Extracted material —
(** * lightmcmc: single-site Metropolis-Hastings over traces, and rejection sampling

    A shallow embedding of [lightmcmc.py].

    Conventions of the embedding.
    - The file is Python 2 code ([from __future__ import division]): [/] is true
      division, [dict.items()] and [dict.values()] are list snapshots, so
      [World.clean] may pop entries while it walks [self.items()].
    - Probabilities (Python floats) are exact rationals [Q]; float division by
      zero raises [ZeroDivisionError] and is written out.
    - [Draw] objects are mutable and shared by reference: they live in a store
      (a list indexed by address).  A [World] (a dict from names to [Draw]
      objects) is an association list from names to addresses, in iteration
      order, threaded through the calls that update it.
    - The random generators ([numpy.random] and [random]) are two tapes that
      are consumed as the program draws from them.
    - The two unbounded [while] loops take a fuel argument; running out of fuel
      is the outcome [Diverges]. *)

From Stdlib Require Import ZArith QArith List String Bool Lia.
From Stdlib Require Import Qpower Qround Permutation Sorted.

Import ListNotations.

Open Scope string_scope.

Open Scope list_scope.

Open Scope Z_scope.

(** ** Random sources *)

Record RNG := mkRNG {
  np_tape : list Q;      (* successive results of np.random.uniform(0, 1) *)
  py_tape : list nat     (* successive raw picks of the random module *)
}.

(** [np.random.uniform(0, 1)] *)
Definition np_uniform01 (r : RNG) : Q * RNG :=
  match np_tape r with
  | [] => (0%Q, r)
  | u :: t => (u, mkRNG t (py_tape r))
  end.

(** the index [random.choice] picks in a sequence of [n] elements *)
Definition py_index (n : nat) (r : RNG) : nat * RNG :=
  match py_tape r with
  | [] => (0%nat, r)
  | k :: t => ((k mod n)%nat, mkRNG (np_tape r) t)
  end.

(** ** Exceptions and outcomes *)

Inductive exn : Type :=
| ZeroProbabilityException
| IndexError
| ZeroDivisionError.

Inductive outcome (A : Type) : Type :=
| Returns (a : A)
| Raises (e : exn)
| Diverges          (* fuel of a while loop exhausted *)
| Stuck.            (* an address outside the store: no Python state does this *)

Arguments Returns {A} a.

Arguments Raises {A} e.

Arguments Diverges {A}.

Arguments Stuck {A}.

(** the keys of a trace: the example models use strings and integers *)
Inductive Name : Type :=
| NStr (s : string)
| NInt (z : Z).

Definition Name_eqb (a b : Name) : bool :=
  match a, b with
  | NStr s, NStr t => String.eqb s t
  | NInt x, NInt y => Z.eqb x y
  | _, _ => false
  end.

(** the address of an object in the store *)
Definition loc := nat.

(** a dict from names to objects: bindings in iteration order, keys unique *)
Definition World := list (Name * loc).

Definition dict_get (name : Name) (w : World) : option loc :=
  match find (fun e => Name_eqb (fst e) name) w with
  | Some e => Some (snd e)
  | None => None
  end.

(** [world[name] = draw] *)
Fixpoint dict_set (name : Name) (l : loc) (w : World) : World :=
  match w with
  | [] => [(name, l)]
  | (n, l0) :: w' =>
      if Name_eqb n name then (n, l) :: w' else (n, l0) :: dict_set name l w'
  end.

(** [world.pop(name)], for a key that is present *)
Definition dict_pop (name : Name) (w : World) : World :=
  filter (fun e => negb (Name_eqb (fst e) name)) w.

(** [product(seq)]: [functools.reduce(operator.mul, seq, 1)] *)
Definition product (seq : list Q) : Q := fold_left Qmult seq 1%Q.

(** [range(n)] *)
Definition range (n : Z) : list Z := map Z.of_nat (seq 0 (Z.to_nat n)).

(** values of random choices: the integers of geometric, binomial and integer
    draws, the floats of uniform draws, the booleans of flips *)
Inductive Value : Type :=
| VInt (z : Z)
| VFloat (q : Q)
| VBool (b : bool).

(** ** Choice and Draw *)

Record Choice := mkChoice {
  sampler : RNG -> Value * RNG;
  scorer : Value -> Q;
  description : string
}.

Record Draw := mkDraw {
  value : Value;
  choice : Choice;
  tick_touched : Z;
  tick_created : Z;
  fixed : bool
}.

(** [tick_created or tick_touched]: [None] and [0] are both falsy *)
Definition py_or (tick_created : option Z) (tick_touched : Z) : Z :=
  match tick_created with
  | None => tick_touched
  | Some c => if c =? 0 then tick_touched else c
  end.

(** [Draw.__init__] *)
Definition Draw_init (value : Value) (choice : Choice) (tick_touched : Z)
    (tick_created : option Z) (fixed : bool) : Draw :=
  mkDraw value choice tick_touched (py_or tick_created tick_touched) fixed.

(** [Draw.score] *)
Definition Draw_score (self : Draw) : Q := scorer (choice self) (value self).

(** [Draw.copy] *)
Definition Draw_copy (self : Draw) : Draw :=
  Draw_init (value self) (choice self) (tick_touched self)
            (Some (tick_created self)) (fixed self).

(** ** The store and the monad of the program *)

Record State := mkState {
  draws : list Draw;
  rng : RNG
}.

Definition M (A : Type) : Type := State -> State * outcome A.

Definition ret {A} (a : A) : M A := fun st => (st, Returns a).

Definition bind {A B} (m : M A) (k : A -> M B) : M B :=
  fun st =>
    match m st with
    | (st', Returns a) => k a st'
    | (st', Raises e) => (st', Raises e)
    | (st', Diverges) => (st', Diverges)
    | (st', Stuck) => (st', Stuck)
    end.

Definition raise {A} (e : exn) : M A := fun st => (st, Raises e).

Definition diverge {A} : M A := fun st => (st, Diverges).

Definition load (l : loc) : M Draw :=
  fun st =>
    match nth_error (draws st) l with
    | Some d => (st, Returns d)
    | None => (st, Stuck)
    end.

Fixpoint list_set {A} (xs : list A) (i : nat) (x : A) : list A :=
  match xs, i with
  | [], _ => []
  | _ :: t, O => x :: t
  | h :: t, S i' => h :: list_set t i' x
  end.

Definition store (l : loc) (d : Draw) : M unit :=
  fun st => (mkState (list_set (draws st) l d) (rng st), Returns tt).

Definition alloc (d : Draw) : M loc :=
  fun st => (mkState (draws st ++ [d]) (rng st), Returns (List.length (draws st))).

Definition with_rng {A} (f : RNG -> A * RNG) : M A :=
  fun st => let (a, r) := f (rng st) in (mkState (draws st) r, Returns a).

Declare Scope monad_scope.

Delimit Scope monad_scope with monad.

Notation "x <- m ;; k" := (bind m (fun x => k))
  (at level 61, m at next level, right associativity) : monad_scope.

Notation "' p <- m ;; k" := (bind m (fun x => match x with p => k end))
  (at level 61, p pattern, m at next level, right associativity) : monad_scope.

Notation "m ;;; k" := (bind m (fun _ => k))
  (at level 61, right associativity) : monad_scope.

Open Scope monad_scope.

(** an attribute assignment on the object at [l] *)
Definition assign (l : loc) (f : Draw -> Draw) : M unit :=
  d <- load l ;; store l (f d).

Definition set_value (v : Value) (d : Draw) : Draw :=
  mkDraw v (choice d) (tick_touched d) (tick_created d) (fixed d).

Definition set_choice (c : Choice) (d : Draw) : Draw :=
  mkDraw (value d) c (tick_touched d) (tick_created d) (fixed d).

Definition set_tick_touched (t : Z) (d : Draw) : Draw :=
  mkDraw (value d) (choice d) t (tick_created d) (fixed d).

Definition set_fixed (b : bool) (d : Draw) : Draw :=
  mkDraw (value d) (choice d) (tick_touched d) (tick_created d) b.

Fixpoint mapM {A B} (f : A -> M B) (xs : list A) : M (list B) :=
  match xs with
  | [] => ret []
  | x :: t => y <- f x ;; ys <- mapM f t ;; ret (y :: ys)
  end.

(** a [for] loop over [xs] that updates the variables [s] *)
Fixpoint for_each {A S} (xs : list A) (body : A -> S -> M S) (s : S) : M S :=
  match xs with
  | [] => ret s
  | x :: t => s' <- body x s ;; for_each t body s'
  end.

(** [try: body  except ZeroProbabilityException: handler  else: orelse] *)
Definition try_except_else {A B} (body : M A) (handler : M B)
    (orelse : A -> M B) : M B :=
  fun st =>
    match body st with
    | (st', Returns a) => orelse a st'
    | (st', Raises ZeroProbabilityException) => handler st'
    | (st', Raises e) => (st', Raises e)
    | (st', Diverges) => (st', Diverges)
    | (st', Stuck) => (st', Stuck)
    end.

(** float division *)
Definition py_div (a b : Q) : M Q :=
  if Qeq_bool b 0 then raise ZeroDivisionError else ret (a / b)%Q.

(** [len(seq)] as a number *)
Definition len {A} (xs : list A) : Q := inject_Z (Z.of_nat (List.length xs)).
(** * Circles SDK: path rewriting and flow-matrix encoding

    A shallow embedding of the Python sources
      - [circles_sdk/core/types.py]
      - [circles_sdk/core/flow_matrix.py]
      - [circles_sdk/core/token_info.py]
      - [circles_sdk/pathfinding/path_processor.py]
      - [circles_sdk/transactions/builder.py]
      - [circles_sdk/transfers/advanced.py]
    together with the properties the specification states about them.

    Conventions of the embedding.
      - A Python [str] is a [string]; addresses are ASCII text and
        [str.lower] is ASCII lower-casing.
      - A Python [int] is a [Z].  A field holding an integer as a decimal
        string that a pydantic validator has already passed through
        [int(...)] (step values, [max_flow], edge amounts, the expected
        total) is represented by the integer it denotes.
      - [bytes] is a list of [Z] in the range 0..255.
      - A raised exception is the [Err] branch of [result]; the exception
        class is the constructor of [exn], the formatted message its
        structured argument.
      - A [set] is a [gset], a [dict] whose iteration order is observable an
        insertion-ordered association list ([odict]), any other [dict] a
        [gmap]. *)

From Stdlib Require Import ZArith Lia Ascii.
From stdpp Require Import gmap strings list fin_maps sorting.

Open Scope Z_scope.

(** ** Python runtime *)

Module Py.

(** Messages of the exceptions the modelled code raises. *)
Inductive message :=
| TerminalSumMismatch (terminal_sum expected : Z)
    (* f"Terminal sum {terminal_sum} does not equal expected {expected}" *)
| InvalidLiteral (s : string)
    (* int(s, 16) on text that is no base-16 literal *)
| InvalidEthereumAddress (v : string)
    (* f'Invalid Ethereum address: {v}' *)
| InvalidTokenAddress (v : string)
    (* f'Invalid token address: {addr}' *)
| SourceNotNegative (addr : string) (balance : Z)
    (* f"Source {addr} should be net negative, got {balance}" *)
| SinkNotPositive (addr : string) (balance : Z)
    (* f"Sink {addr} should be net positive, got {balance}" *)
| VertexUnbalanced (addr : string) (balance : Z)
    (* f"Vertex {addr} is unbalanced: {balance}" *)
| NoUniqueSourceSink
    (* "Could not determine unique source / sink" *)
| NotContextManager
    (* "AdvancedTransfer must be used as async context manager" *)
| CoroutineRaisedStopIteration
    (* "coroutine raised StopIteration" *)
| InvalidParameter (name v : string)
    (* f"Invalid {name}: {addr}" *)
| AmountNotPositive
    (* "Amount must be positive" *)
| AmountNotInteger
    (* "Amount must be a valid integer string" *)
| SameSourceAndDestination
    (* "Source and destination addresses must be different" *)
| UnexpectedTransferError
    (* f"Unexpected error during transfer: {e}"; the text of e is not kept *)
| InvalidTargetFlow (v : string)
    (* f'target_flow must be a valid integer string: {v}' *)
| OtherMessage (s : string).
Lemma triple_end {A} P (m : M A) (Q : A -> collector -> Prop) X s :
  triple P m Q X -> (forall a x, Q a x -> X x) -> P s -> X (m s).2.
Proof.
  intros Hm HQ Hs. specialize (Hm s Hs).
  destruct (m s) as [[a | v | e] s1]; simpl in *; eauto.
Qed.

Lemma first_ref_unique info name r1 r2 :
  first_ref info name r1 -> first_ref info name r2 -> r1 = r2.
Proof. intros (refs1 & H1 & _ & F1) (refs2 & H2 & _ & F2). congruence. Qed.

Lemma served_chassis_link w n q doc k v :
  serves_no_empty_chassis_link w ->
  fetched (w n q) = Ok doc -> k ∈ chassis_keys -> link_target doc k = Ok v ->
  v <> JStr "".
Proof.
  intros Hw Hdoc Hk Hv.
  destruct doc as [| | | | | d]; try discriminate Hv.
  unfold link_target in Hv. simpl in Hv.
  destruct (Py.assoc k d) as [lnk |] eqn:Hlnk; [| discriminate Hv]. simpl in Hv.
  destruct (w n q) as [r | e] eqn:Hr; simpl in Hdoc; [| discriminate Hdoc].
  assert (Hbody : body r = Some (JDict d)).
  { destruct (ok r).
    - destruct (body r) as [b |]; simpl in Hdoc; congruence.
    - destruct (Py.truthy _); [destruct (log_error_hint _) |]; simpl in Hdoc;
        discriminate Hdoc. }
  intros ->. exact (Hw n q r d k lnk Hr Hbody Hk Hlnk Hv).
Qed.

Lemma discovering_same watched keys s info x x' :
  urls x' = urls x -> urls_trace x' = urls_trace x ->
  discovering watched keys s info x -> discovering watched keys s info x'.
Proof.
  intros Hu Ht (Htr & Hset & Hc & Hm).
  split; [exact (tracked_same _ _ _ _ Hu Ht Htr) |].
  unfold settled, first_link_settled in *. rewrite Hu. auto.
Qed.

Lemma discovering_blind watched keys s info :
  transport_blind (discovering watched keys s info).
Proof.
  unfold transport_blind.
  repeat split; intros; eapply discovering_same; try eassumption; reflexivity.
Qed.
Lemma same_binding_trans :
  forall a b c, same_binding a b -> same_binding b c -> same_binding a c.
Proof.
  intros a b c (H1 & H2 & H3 & H4) (K1 & K2 & K3 & K4).
  repeat split; congruence.
Qed.

Section Pieces.

Variable P : Event -> Prop.
Hypothesis P_upload :
  forall id m args, In m upload_methods -> P (GL id m args).
Hypothesis P_console : forall l parts, P (Console l parts).

Ltac frame :=
  repeat first
    [ apply preserves_bind; [exact same_binding_trans | | intro]
    | apply preserves_ret; exact same_binding_refl
    | apply preserves_throw; exact same_binding_refl
    | apply preserves_get_this; exact same_binding_refl
    | apply preserves_emit; [exact same_binding_refl | apply P_console]
    | apply preserves_modify; intro; repeat split
    | apply preserves_invoke;
      [exact same_binding_refl | intros; apply P_upload; simpl; tauto] ].

Lemma createBuffer_preserves :
  forall gl data, @preserves t same_binding P _ (createBuffer gl data).
Proof. intros gl data. unfold createBuffer. frame. Qed.

Lemma createIndex_preserves :
  forall gl indices, @preserves t same_binding P _ (createIndex gl indices).
Proof. intros gl data. unfold createIndex. frame. Qed.

Lemma init_upload_preserves :
  forall gl todo done cnt,
    @preserves t same_binding P _ (init_upload gl done todo cnt).
Proof.
  intros gl todo.
  induction todo as [|[key a] rest IH]; intros done cnt; simpl.
  - frame.
  - apply preserves_bind;
      [exact same_binding_trans | apply createBuffer_preserves | intro b].
    apply preserves_bind; [exact same_binding_trans | | intro].
    + frame.
    + apply IH.
Qed.

Lemma init_verify_preserves :
  forall todo cnt, @preserves t same_binding P _ (init_verify todo cnt).
Proof.
  intros todo cnt.
  induction todo as [|[key a] rest IH]; simpl.
  - frame.
  - destruct (count_differs (count a) cnt); [frame | exact IH].
Qed.

End Pieces.

Lemma supports_in :
  forall c ms m, supports c ms = true -> In m ms -> has_method c m = true.
Proof.
  intros c ms m H. unfold supports in H. rewrite forallb_forall in H.
  apply H.
Qed.

Lemma createBuffer_ok :
  forall c data (st : Store t),
    supports c upload_methods = true ->
    createBuffer (Some c) data st =
    (Ok (ctx_answer c (trace st) "createBuffer" []),
     mkStore (self st)
       (trace st ++
        [GL (ctx_id c) "createBuffer" [];
         GL (ctx_id c) "bindBuffer"
            [VEnum "ARRAY_BUFFER"; ctx_answer c (trace st) "createBuffer" []];
         GL (ctx_id c) "bufferData"
            [VEnum "ARRAY_BUFFER"; VFloat32Array data; VEnum "STATIC_DRAW"]])
       (document st)).
Proof.
  intros c data st H.
  assert (H1 := supports_in _ _ "createBuffer" H).
  assert (H2 := supports_in _ _ "bindBuffer" H).
  assert (H3 := supports_in _ _ "bufferData" H).
  unfold createBuffer, bind, invoke.
  rewrite H1, H2, H3 by (simpl; tauto). simpl.
  rewrite <- !app_assoc. reflexivity.
Qed.

Lemma last_cons : forall A (x d : A) l, last (x :: l) d = last l x.
Proof.
  intros A x d l. revert x d.
  induction l as [|y l IH]; intros x d; [reflexivity|].
  change (last (x :: y :: l) d) with (last (y :: l) d).
  rewrite (IH y d), (IH y x). reflexivity.
Qed.

Lemma init_upload_ok :
  forall c, supports c upload_methods = true ->
  forall todo done cnt (st : Store t),
    attributes (self st) = done ++ todo ->
    exists todo' st',
      init_upload (Some c) done todo cnt st =
        (Ok (last (map (fun e => element_count (snd e)) todo) cnt), st') /\
      Forall2 uploaded todo todo' /\
      self st' = set_attributes (done ++ todo') (self st).
Proof.
  intros c Hc todo.
  induction todo as [|[key a] rest IH]; intros done cnt st Hattr.
  - exists [], st. simpl. split; [reflexivity|]. split; [constructor|].
    rewrite <- Hattr. destruct (self st). reflexivity.
  - simpl init_upload. unfold bind at 1. rewrite createBuffer_ok by exact Hc.
    unfold bind at 1. unfold modify. cbv beta iota.
    match goal with
    | |- context [init_upload _ ?d rest ?n ?s] =>
        destruct (IH d n s) as (todo' & st' & E & F & Hs)
    end.
    { simpl. rewrite <- app_assoc. reflexivity. }
    exists ((key,
             mkAttribute (array a) (itemSize a) (normalize a)
               (ctx_answer c (trace st) "createBuffer" [])
               (Some (element_count a))) :: todo'), st'.
    split; [|split].
    + rewrite E.
      change (map (fun e => element_count (snd e)) ((key, a) :: rest))
        with (element_count a :: map (fun e => element_count (snd e)) rest).
      rewrite last_cons. reflexivity.
    + constructor; [|exact F]. repeat split; reflexivity.
    + rewrite Hs. simpl. rewrite <- app_assoc. reflexivity.
Qed.
(** * PSK/PSA export core of io_scene_psk_psa: bone selection, bone transforms, section writer

    A shallow embedding of
      - [shared/helpers.py]: [get_export_bone_names], [convert_blender_bones_to_psx_bones],
        and further on [populate_bone_collection_list], [get_nla_strips_in_frame_range];
      - [psk/exporter.py]:   [_write_section], [export_psk], and further on
        [populate_material_list], the operators that move a material, and [invoke] and
        [execute] of the export operator;
      - [psk/export/properties.py]: [export_space_items];
    followed by the properties of the export core.

    Conventions of the embedding.
      - Python [int] is [Z]; list positions are [nat]; [len(l)] is [Z.of_nat (length l)].
      - Python [float] and the C floats of [mathutils] are idealised as real numbers [R]:
        rounding, overflow and NaN of the arithmetic are not modelled. Storing a Python
        float into a single-precision field of a record narrows it: for the wedge
        records this is the parameter [c_float]; the bone records receive [mathutils]
        values, which are single precision already.
      - Bone objects are compared as Python compares them, by the bone they stand for
        ([as_pointer]), not by name.
      - Opening the output file and writing to it can fail: what the operating system
        does is the parameter [os] of the writer.
      - A Python call returns a [result]: a value, a raised exception, or no answer
        (a loop that has used up its fuel; shown below never to happen).
      - An f-string is kept as the list of its fragments, not rendered. *)

From Stdlib Require Import String Ascii List Bool Arith ZArith Lia Reals Lra.
From Stdlib Require Import Strings.Byte.
From Stdlib Require Import Permutation Sorted.
Import ListNotations.
Open Scope string_scope.
Open Scope list_scope.

Set Implicit Arguments.

(** ** Python values, exceptions and results *)

Module Py.

(** A piece of a formatted message: literal text, or an interpolated value. *)
Inductive fragment : Type :=
| Lit (s : string)
| Int (z : Z)
| Str (s : string)
| StrList (l : list string).

Definition message := list fragment.

Inductive exn : Type :=
| RuntimeError (m : message)
| ValueError (m : message)
| IndexError (m : message)
| OSError (m : message).

Inductive result (A : Type) : Type :=
| Ok (a : A)
| Raise (e : exn)
| Diverge.

Arguments Ok {A} a.
Arguments Raise {A} e.
Arguments Diverge {A}.

Definition bind {A B : Type} (c : result A) (k : A -> result B) : result B :=
  match c with
  | Ok a => k a
  | Raise e => Raise e
  | Diverge => Diverge
  end.

(** [len(l)] *)
Definition len {A : Type} (l : list A) : Z := Z.of_nat (length l).

(** [l[i]] for a position [i] *)
Definition getitem {A : Type} (l : list A) (i : nat) : result A :=
  match nth_error l i with
  | Some a => Ok a
  | None => Raise (IndexError [Lit "list index out of range"])
  end.

(** Position of the first element that [eqb]-equals the sought one, from [i] on. *)
Fixpoint find_index {A : Type} (p : A -> bool) (l : list A) (i : nat) : option nat :=
  match l with
  | [] => None
  | a :: l' => if p a then Some i else find_index p l' (S i)
  end.

(** [l.index(v)]: [ValueError] when [v] is not in the list. *)
Definition index {A : Type} (eqb : A -> A -> bool) (l : list A) (v : A) : result nat :=
  match find_index (eqb v) l 0 with
  | Some i => Ok i
  | None => Raise (ValueError [Lit "value is not in list"])
  end.

(** A comprehension whose element expression may raise. *)
Fixpoint mapM {A B : Type} (f : A -> result B) (l : list A) : result (list B) :=
  match l with
  | [] => Ok []
  | a :: l' =>
      match f a with
      | Ok b => match mapM f l' with
                | Ok bs => Ok (b :: bs)
                | Raise e => Raise e
                | Diverge => Diverge
                end
      | Raise e => Raise e
      | Diverge => Diverge
      end
  end.

(** [enumerate(l)] *)
Definition enumerate {A : Type} (l : list A) : list (nat * A) :=
  combine (seq 0 (length l)) l.

(** A [dict] with [nat] keys: the association list of its items in insertion order.
    Assigning to a key that is present replaces the value where the key stands. *)
Section Dict.
Variable V : Type.

Definition dict := list (nat * V).

Fixpoint contains (k : nat) (d : dict) : bool :=
  match d with
  | [] => false
  | (k', _) :: d' => Nat.eqb k k' || contains k d'
  end.

Fixpoint setitem (k : nat) (v : V) (d : dict) : dict :=
  match d with
  | [] => [(k, v)]
  | (k', v') :: d' => if Nat.eqb k k' then (k', v) :: d' else (k', v') :: setitem k v d'
  end.

(** [l.sort(key=lambda x: x[0])]: a stable sort on the first component. *)
Fixpoint insert_by_key (e : nat * V) (l : list (nat * V)) : list (nat * V) :=
  match l with
  | [] => [e]
  | e' :: l' => if Nat.leb (fst e) (fst e') then e :: e' :: l' else e' :: insert_by_key e l'
  end.

Definition sort_by_key (l : list (nat * V)) : list (nat * V) :=
  fold_right insert_by_key [] l.
End Dict.

End Py.

Import Py.

Declare Scope py_scope.
Notation "x <- c ;; k" := (bind c (fun x => k))
  (at level 61, c at next level, right associativity) : py_scope.
Open Scope py_scope.

(** ** The scene data read by the export core ([bpy], [mathutils]) *)

Module Blender.

Open Scope R_scope.

(** [mathutils.Vector] of size 3, [mathutils.Quaternion] (w first), and the
    3x3 and 4x4 [mathutils.Matrix], row by row. *)
Record Vector : Type := mkVector { vx : R; vy : R; vz : R }.

Record Quaternion : Type := mkQuaternion { qw : R; qx : R; qy : R; qz : R }.

Record Matrix3 : Type := mkMatrix3 { r0 : Vector; r1 : Vector; r2 : Vector }.

Record Row4 : Type := mkRow4 { c0 : R; c1 : R; c2 : R; c3 : R }.

Record Matrix4 : Type := mkMatrix4 { row0 : Row4; row1 : Row4; row2 : Row4; row3 : Row4 }.

(** [bpy.types.BoneCollection]: known to the export core by its name only. *)
Record BoneCollection : Type := mkBoneCollection { collection_name : string }.

Definition BoneCollection_eqb (a b : BoneCollection) : bool :=
  String.eqb (collection_name a) (collection_name b).

#[local] Set Warnings "-register-all".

Activity —
Out of the data above, give again only the lines starting at the one holding "(** ** Choice and Draw *)" and ending at the one holding "list_set t i' x", unchanged.

Exercise answer —
(** ** Choice and Draw *)

Record Choice := mkChoice {
  sampler : RNG -> Value * RNG;
  scorer : Value -> Q;
  description : string
}.

Record Draw := mkDraw {
  value : Value;
  choice : Choice;
  tick_touched : Z;
  tick_created : Z;
  fixed : bool
}.

(** [tick_created or tick_touched]: [None] and [0] are both falsy *)
Definition py_or (tick_created : option Z) (tick_touched : Z) : Z :=
  match tick_created with
  | None => tick_touched
  | Some c => if c =? 0 then tick_touched else c
  end.

(** [Draw.__init__] *)
Definition Draw_init (value : Value) (choice : Choice) (tick_touched : Z)
    (tick_created : option Z) (fixed : bool) : Draw :=
  mkDraw value choice tick_touched (py_or tick_created tick_touched) fixed.

(** [Draw.score] *)
Definition Draw_score (self : Draw) : Q := scorer (choice self) (value self).

(** [Draw.copy] *)
Definition Draw_copy (self : Draw) : Draw :=
  Draw_init (value self) (choice self) (tick_touched self)
            (Some (tick_created self)) (fixed self).

(** ** The store and the monad of the program *)

Record State := mkState {
  draws : list Draw;
  rng : RNG
}.

Definition M (A : Type) : Type := State -> State * outcome A.

Definition ret {A} (a : A) : M A := fun st => (st, Returns a).

Definition bind {A B} (m : M A) (k : A -> M B) : M B :=
  fun st =>
    match m st with
    | (st', Returns a) => k a st'
    | (st', Raises e) => (st', Raises e)
    | (st', Diverges) => (st', Diverges)
    | (st', Stuck) => (st', Stuck)
    end.

Definition raise {A} (e : exn) : M A := fun st => (st, Raises e).

Definition diverge {A} : M A := fun st => (st, Diverges).

Definition load (l : loc) : M Draw :=
  fun st =>
    match nth_error (draws st) l with
    | Some d => (st, Returns d)
    | None => (st, Stuck)
    end.

Fixpoint list_set {A} (xs : list A) (i : nat) (x : A) : list A :=
  match xs, i with
  | [], _ => []
  | _ :: t, O => x :: t
  | h :: t, S i' => h :: list_set t i' x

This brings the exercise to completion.